Reviewed by Jerry Saravia (originally written in 2001 and updated since)
Max Schreck as the Count Orlok
The name "Nosferatu" is actually derived from the Old Slavonic word "nosufuratu," which is borrowed from the Greek word "nosophoros," meaning "plague-carrier." The term does not actually signify "undead." That meaning exists thanks to Bram Stoker, who of course wrote "Dracula" back in 1897. Stoker's novel is set in Transylvania and London, but the famous author had never set foot in Transylvania. Thus, his knowledge of the country came from Emily Gerard's travelogue entitled, "Land Beyond the Forest" (1885). This travelogue is a essentially a guide to the wonders of Transylvania but it is also the first to mention the nosferatu as an actual being, or as someone "undead." Here is an excerpt from Gerard's book: "More decidedly evil is the nosferatu, or vampire, in which every Roumanian peasant believes as he does in heaven or hell."
Thus, to correct one of many misconceptions regarding the character of Dracula and his origins, plague-carrier (or bringer of plague) is the correct definition though no Romanian dictionaries illustrate this significance or mention the word. This is why it never made sense that the film Nosferatu would be titled as such, or that such remarks about the undead would occur in almost every vampire film since. Naturally, F.W. Murnau's extraordinary and "loose" interpretation of Bram Stoker's novel actually has a title that is being correctly used, if they only knew.

Hutter (Gustav von Wangenheim)
The vampire in this adaptation is known as Count Orlok (played magnificently by Max Schreck), who is really the plague-carrier. Initially, he makes his real-estate deal with Thomas Hutter (Gustav von Wangenheim) back at Orlok's castle in Transylvania, finalizing the purchase of an abandoned house in Bremen (or Wisborg depending on which film version you've seen). Hutter is bitten by Orlok later that night, though the next day Hutter assumes the bites were from some insects. Orlok later leaves from Transylvania via coach and a ship where the plague spreads, mostly from crates filled with Transylvania dirt and rats.
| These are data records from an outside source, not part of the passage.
(* ===== verification/GoRfc3339.v ===== *)
(** * Timestamps as text ([time.RFC3339Nano])

    [Time.Format] and [time.Parse] with the layout RFC3339Nano, as the
    repositories use them to keep timestamps in TEXT columns.

    - a time of the years 0 to 9999 in a zone of whole minutes, [storable], is
      read back to the same instant;
    - texts of times in UTC with whole seconds are ordered as the times are.
      Others are not: a fraction and another offset change the order.

    [Parse] reads what Go reads of the layouts RFC3339 and RFC3339Nano, which
    parse alike: hours of one digit and a comma before the fraction too, and
    offsets up to 24 hours and 60 minutes.  So the offset of a parsed time can
    be 25 hours, which no text can say: all other parsed times are [storable]
    ([parse_storable]).  The zone of a parsed time is the fixed one of its
    text; Go prefers the local zone when it has the same offset, which does not
    change the instant. *)

From S2P Require Export GoCalendar GoStrconv.

Local Open Scope Z_scope.

(** ** Digits *)

Definition digit (d : Z) : byte := byte_of (48 + d).
Definition is_digit (b : byte) : bool := (48 <=? uint8 b) && (uint8 b <=? 57).

(** The last [n] digits of a number. *)
Fixpoint digits (n : nat) (x : Z) : list byte :=
  match n with
  | O => []
  | S n => digits n (x / 10) ++ [digit (x mod 10)]
  end.

Definition value (bs : list byte) : Z := foldl (λ a b, a * 10 + (uint8 b - 48)) 0 bs.

(** [appendInt(b, x, width)]. *)
Definition appendInt (x : Z) (width : nat) : list byte :=
  (if x <? 0 then [x2d] else []) ++
  let u := Z.abs x in
  if u <? 10 ^ Z.of_nat width then digits width u else bytes_of (Itoa u).

Lemma uint8_digit d : 0 ≤ d < 10 → uint8 (digit d) = 48 + d.
Proof. intros Hd. unfold digit. rewrite uint8_byte_of. apply Z.mod_small. lia. Qed.

Lemma is_digit_digit d : 0 ≤ d < 10 → is_digit (digit d) = true.
Proof. intros Hd. unfold is_digit. rewrite uint8_digit by done. lia. Qed.

Lemma length_digits n x : length (digits n x) = n.
Proof. revert x. induction n as [|n IH]; intros x; simpl; [done|]. rewrite length_app, IH. simpl. lia. Qed.

Lemma digits_are n x : 0 ≤ x → Forall (λ b, is_digit b = true) (digits n x).
Proof.
  revert x. induction n as [|n IH]; intros x Hx; simpl; [constructor|].
  apply Forall_app. split; [apply IH; by apply Z.div_pos|]. apply Forall_singleton, is_digit_digit.
  by apply Z.mod_pos_bound.
Qed.

Lemma value_acc a bs :
  foldl (λ a b, a * 10 + (uint8 b - 48)) a bs = a * 10 ^ Z.of_nat (length bs) + value bs.
Proof.
  unfold value. revert a. induction bs as [|b bs IH]; intros a; simpl; [lia|].
  rewrite IH, (IH (0 * 10 + _)), Nat2Z.inj_succ, Z.pow_succ_r by lia. lia.
Qed.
He arrives in Bremen and the plague immediately rises in the town, resulting in numerous deaths (an actual plague occurred in Bremen in the 1840's, which is the time period of this film, depending on which version you see. Some prints indicate the date as 1838 or 1843). Orlok's desire is to seek Ellen (Greta Schroeder), Hutter's wife, who has a psychic connection to Hutter and Orlok. Orlok arrives in her bedroom (remember that his property is a building directly opposite to her house seen through her bedroom window) and she keeps the vampire in blood drinking mode throug the night until the first cock's crow. The sunlight peers through the window and destroys Orlok in a wisp of smoke but Ellen also dies having had her body drained of blood.
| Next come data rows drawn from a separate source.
Lemma cleanPath_shape p : ∃ es, Forall proper es ∧
  (cleanPath p = slash :: join_bytes slash es ∨
   es ≠ [] ∧ cleanPath p = slash :: join_bytes slash es ++ [slash]).
Proof.
  unfold cleanPath. destruct p as [|b p]; [by exists []; split; [|left]|].
  set (q := if bool_decide (b = slash) then _ else _). cbv zeta.
  exists (rev (foldl clean_element [] (split_bytes slash q))).
  assert (Forall proper (foldl clean_element [] (split_bytes slash q))) as Hp
    by (apply clean_elements_proper; [apply split_no_sep|constructor]).
  split; [by apply Forall_rev|]. change (path_Clean q) with
    (slash :: join_bytes slash (rev (foldl clean_element [] (split_bytes slash q)))).
  destruct (rev (foldl _ _ _)) as [|e es]; [left; by rewrite andb_false_r|].
  destruct (_ && _); [by right|by left].
Qed.

Lemma path_segments_cons p parts : p ≠ [] → Forall (λ s, s.1 ≠ []) (path_segments parts) →
  Forall (λ s, s.1 ≠ []) (path_segments (p :: parts)).
Proof.
  intros Hp Hps. assert (pathUnescape p ≠ []) as Hu by (intros Hn; by apply Hp, pathUnescape_nil).
  destruct parts as [|q parts]; cbn [path_segments].
  - rewrite bool_decide_false by done. by constructor.
  - by constructor.
Qed.

Lemma path_segments_nonempty parts : Forall (λ p, p ≠ []) parts →
  Forall (λ s, s.1 ≠ []) (path_segments parts) ∧
  Forall (λ s, s.1 ≠ []) (path_segments (parts ++ [[]])).
Proof.
  induction 1 as [|p parts Hp Hps [IH1 IH2]]; [by split; repeat constructor|].
  split; [|cbn [app]]; by apply path_segments_cons.
Qed.

Lemma join_slash es : es ≠ [] → join_bytes slash es ++ [slash] = join_bytes slash (es ++ [[]]).
Proof.
  induction es as [|e es IH]; [done|]. intros _. destruct es as [|e' es]; [done|].
  change (join_bytes slash ((e :: e' :: es) ++ [[]]))
    with (e ++ slash :: join_bytes slash ((e' :: es) ++ [[]])).
  rewrite <-IH by done. simpl. by rewrite <-(assoc_L (++)).
Qed.

Lemma proper_no_slash es : Forall proper es → Forall (λ p, slash ∉ p) es.
Proof. intros Hes. eapply Forall_impl; [exact Hes|by intros e []]. Qed.

(** The segments of a clean path, without and with a slash at the end. *)
Lemma segments_proper es : es ≠ [] → Forall proper es →
  segments_of (slash :: join_bytes slash es) = path_segments es ∧
  segments_of (slash :: join_bytes slash es ++ [slash]) = path_segments (es ++ [[]]).
Proof.
  intros Hne Hes%proper_no_slash. unfold segments_of. rewrite join_slash by done.
  rewrite !split_join; [done|by destruct es| |done|done].
  apply Forall_app. split; [done|]. constructor; [apply not_elem_of_nil|constructor].
Qed.

(** A clean path has no empty segments. *)
Lemma clean_segments path : cleanPath path = path → Forall (λ s, s.1 ≠ []) (segments_of path).
Proof.
  destruct (cleanPath_shape path) as (es & Hes & Hp). intros <-.
  assert (Forall (λ p, p ≠ []) es) as Hne by (eapply Forall_impl; [exact Hes|by intros e (_ & ? & _)]).
  destruct (path_segments_nonempty es Hne) as [H1 H2].
  destruct es as [|e es]; [destruct Hp as [->|[? _]]; [by repeat constructor|done]|].
  destruct (segments_proper (e :: es) ltac:(done) Hes) as [Hs1 Hs2].
  destruct Hp as [->|[_ ->]]; by rewrite ?Hs1, ?Hs2.
Qed.

Lemma ends_slash bs : ends_with_slash (bs ++ [slash]) = true.
Proof. unfold ends_with_slash. rewrite last_snoc. by apply bool_decide_true. Qed.

Definition slashes (path : list byte) : nat := length (List.filter (λ b, bool_decide (b = slash)) path).

Lemma slashes_app p q : slashes (p ++ q) = (slashes p + slashes q)%nat.
Proof. unfold slashes. by rewrite List.filter_app, length_app. Qed.

Lemma slashes_none p : slash ∉ p → slashes p = 0%nat.
Proof.
  unfold slashes. induction p as [|b p IH]; [done|]. intros [Hb Hp]%not_elem_of_cons. simpl.
  rewrite bool_decide_false by congruence. by apply IH.
Qed.

(** ** Queries *)

Lemma cut_byte_app sep k v : sep ∉ k → cut_byte sep (k ++ sep :: v) = (k, v).
Proof.
  intros Hk. unfold cut_byte. rewrite split_app by done. pose proof (join_split sep v) as Hj.
  pose proof (split_not_nil sep v). destruct (split_bytes sep v) as [|p ps]; [done|]. by rewrite Hj.
Qed.

Lemma ParseQuery_cons pair rest : x26 ∉ pair →
  ParseQuery (pair ++ x26 :: rest) =
    match query_pair pair with Some kv => kv :: ParseQuery rest | None => ParseQuery rest end.
Proof. intros Hp. unfold ParseQuery. rewrite split_app by done. done. Qed.

Lemma ParseQuery_one pair : x26 ∉ pair →
  ParseQuery pair = match query_pair pair with Some kv => [kv] | None => [] end.
Proof. intros Hp. unfold ParseQuery. by rewrite split_none. Qed.

(** The pair of a name without special bytes and a value. *)
Lemma query_pair_value k v : x3d ∉ k → x3b ∉ k → QueryUnescape k = Some k →
  query_pair (k ++ x3d :: v) =
    if bool_decide (x3b ∈ v) then None else (λ v, (k, v)) <$> QueryUnescape v.
Proof.
  intros H1 H2 Hk. unfold query_pair. rewrite (bool_decide_false (k ++ x3d :: v = [])) by by destruct k.
  cbn [orb]. assert (bool_decide (x3b ∈ k ++ x3d :: v) = bool_decide (x3b ∈ v)) as ->.
  { apply bool_decide_ext. rewrite elem_of_app, elem_of_cons. naive_solver. }
  destruct (bool_decide (x3b ∈ v)); [done|]. rewrite cut_byte_app, Hk by done. cbn [mbind option_bind].
  by destruct (QueryUnescape v).
Qed.

(** A plus sign is a space. *)
Lemma unescape_plus v u : x2b ∈ v → QueryUnescape v = Some u → x20 ∈ u.
Proof.
  unfold QueryUnescape. remember (length v) as n eqn:Hn. revert v u Hn.
  induction n as [n IH] using lt_wf_ind. intros v u -> Hin.
  destruct v as [|a r]; [by apply elem_of_nil in Hin|]. cbn [unescape_url].
  destruct (bool_decide_reflect (a = x25)) as [->|Ha].
  - destruct r as [|h1 [|h2 r]]; try done. destruct (is_hex h1 && is_hex h2) eqn:Hh; [|done].
    apply andb_true_iff in Hh as [Hh1 Hh2]. intros (u' & Hu & [= <-])%bind_Some. right.
    eapply (IH (length r)); [simpl; lia|done| |done].
    apply elem_of_cons in Hin as [Hin|Hin]; [discriminate|].
    apply elem_of_cons in Hin as [Hin|Hin]; [by subst|].
    apply elem_of_cons in Hin as [Hin|Hin]; [by subst|done].
  - intros (u' & Hu & [= <-])%bind_Some. apply elem_of_cons in Hin as [<-|Hin]; [by left|].
    right. eapply (IH (length r)); [simpl; lia|done..].
Qed.
(* ===== verification/GoFormatFloat.v ===== *)
(** * Floats as text ([strconv.AppendFloat], [encoding/json])

    A [float64] as [encoding/json] writes it: the decimal with the fewest
    digits that is read back as the float (the nearest of them), in the form
    0.25, or 2.5e-7 below 1e-6 and from 1e21 on.

    Seventeen digits always suffice ([shortest_exists]); what is found lies in
    the interval that rounds to the float, and nothing shorter does
    ([shortest_spec]); and the text is a JSON number ([float_text_number]). *)

From Stdlib Require Import DecimalString.
From S2P Require Export GoFloat Json.

Local Open Scope Z_scope.

(** ** The shortest decimal

    The float [m * 2 ^ e] is [4 * m] quarters of its last place; the interval
    that rounds to it is [lower m e .. upper m] quarters, with its ends when
    [m] is even. *)

Definition emin : Z := -1074.
Definition upper (m : Z) : Z := 4 * m + 2.
Definition lower (m e : Z) : Z :=
  if bool_decide (m = 2 ^ 52) && (emin <? e) then 4 * m - 1 else 4 * m - 2.

(** [q] quarters are compared with [x * 10 ^ s] as [q * num e s] with
    [x * den e s]. *)
Definition num (e s : Z) : Z := 2 ^ Z.max (e - 2) 0 * 10 ^ Z.max (- s) 0.
Definition den (e s : Z) : Z := 2 ^ Z.max (2 - e) 0 * 10 ^ Z.max s 0.

(** The float has [k] digits before the point: [10 ^ (k-1) <= m * 2 ^ e < 10 ^ k]. *)
Definition has_magnitude (m e k : Z) : bool :=
  (den e (k - 1) <=? 4 * m * num e (k - 1)) && (4 * m * num e k <? den e k).
Definition magnitudes : list Z := (λ i, Z.of_nat i - 330) <$> seq 0 650.
(** An estimate is tried first. *)
Definition magnitude (m e : Z) : option Z :=
  let g := (Z.log2 m + e) * 30103 / 100000 in
  List.find (has_magnitude m e) ([g; g + 1; g + 2] ++ magnitudes).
Ellen's sacrifice is a fascinating addition to the vampire lore. Traditionally, the women in "Dracula" films tend to become vampires but only until the Count is dead, thanks to the heroics of Jonathan Harker and Van Helsing and other male heroes. When the Count dies, the curse is lifted and usually Mina or Lucy (depending on which of several versions you have seen) is saved from bloodthirsty tendencies. In this case, Ellen sacrifices herself to the Count to save her beloved Thomas, (who of course is dangerously close to becoming a vampire) and who remains powerless and useless through the whole film. She does it all on her own by reading up on how to find and destroy vampires in a book simply called "Book of Vampires" (maybe feminists today would love that a woman would go through such lengths to protect her lover since she ultimately triumphs over evil).
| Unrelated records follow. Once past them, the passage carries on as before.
(* ===== verification/Chan.v ===== *)
(** * Go channels and messages

    A buffered channel as a FIFO queue with a capacity, with the two
    operations that can block, and the message that travels through the
    broker's channels ([internal/common/message/message.go]).  An unbuffered
    channel (capacity 0), whose sends meet a waiting receiver, is not
    covered. *)

From S2P Require Export GoTime.

Local Open Scope Z_scope.


(** ** Messages *)

Record Message := {
  MsgClientID : string;         (* field ClientID *)
  MsgTopic : string;            (* field Topic *)
  MsgPayload : list byte;       (* field Payload *)
  Timezone : string;
  Timestamp : Z;
}.

#[export] Instance Message_eq_dec : EqDecision Message.
Proof. solve_decision. Defined.

(** ** Channels *)

Record chan (A : Type) := Chan { capacity : nat; queued : list A }.
Arguments Chan {A} capacity queued.
Arguments capacity {A} c.
Arguments queued {A} c.

Section chan.
Context {A : Type}.
Implicit Types (c : chan A) (x : A).

(** [make(chan A, n)]. *)
Definition make_chan (n : nat) : chan A := Chan n [].

Definition has_room (c : chan A) : bool := bool_decide (length (queued c) < capacity c)%nat.

(** [c <- x] and [<-c]: [None] while the operation blocks. *)
Definition send (x : A) (c : chan A) : option (chan A) :=
  if has_room c then Some (Chan (capacity c) (queued c ++ [x])) else None.

Definition recv (c : chan A) : option (A * chan A) :=
  match queued c with
  | [] => None
  | x :: rest => Some (x, Chan (capacity c) rest)
  end.

Definition chan_ok (c : chan A) : Prop := (length (queued c) ≤ capacity c)%nat.

Lemma send_Some x c c' : send x c = Some c' ↔
  (length (queued c) < capacity c)%nat ∧ c' = Chan (capacity c) (queued c ++ [x]).
Proof. unfold send, has_room. case_bool_decide; naive_solver. Qed.

Lemma recv_Some x c c' : recv c = Some (x, c') ↔
  queued c = x :: queued c' ∧ capacity c' = capacity c.
Proof.
  unfold recv. destruct c as [n [|y q]], c' as [n' q']; simpl; naive_solver.
Qed.

Lemma send_ok x c c' : send x c = Some c' → chan_ok c'.
Proof. intros [? ->]%send_Some. unfold chan_ok; simpl. rewrite length_app; simpl. lia. Qed.

Lemma recv_ok x c c' : chan_ok c → recv c = Some (x, c') → chan_ok c'.
Proof. unfold chan_ok. intros Hc [Hq ->]%recv_Some. rewrite Hq in Hc. simpl in Hc. lia. Qed.
End chan.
And where is Van Helsing in all this? Nowhere to be found since here he is referred to as Bulwer, and is seen teaching classes about plants like the Venus flytrap and its vampiric similarities. This may be the only Dracula film where Van Helsing has a fleeting cameo and where his biggest line is, "Never walk away from your destiny!" Interestingly, in Herzog's remake, Van Helsing is arrested for staking Dracula in the heart!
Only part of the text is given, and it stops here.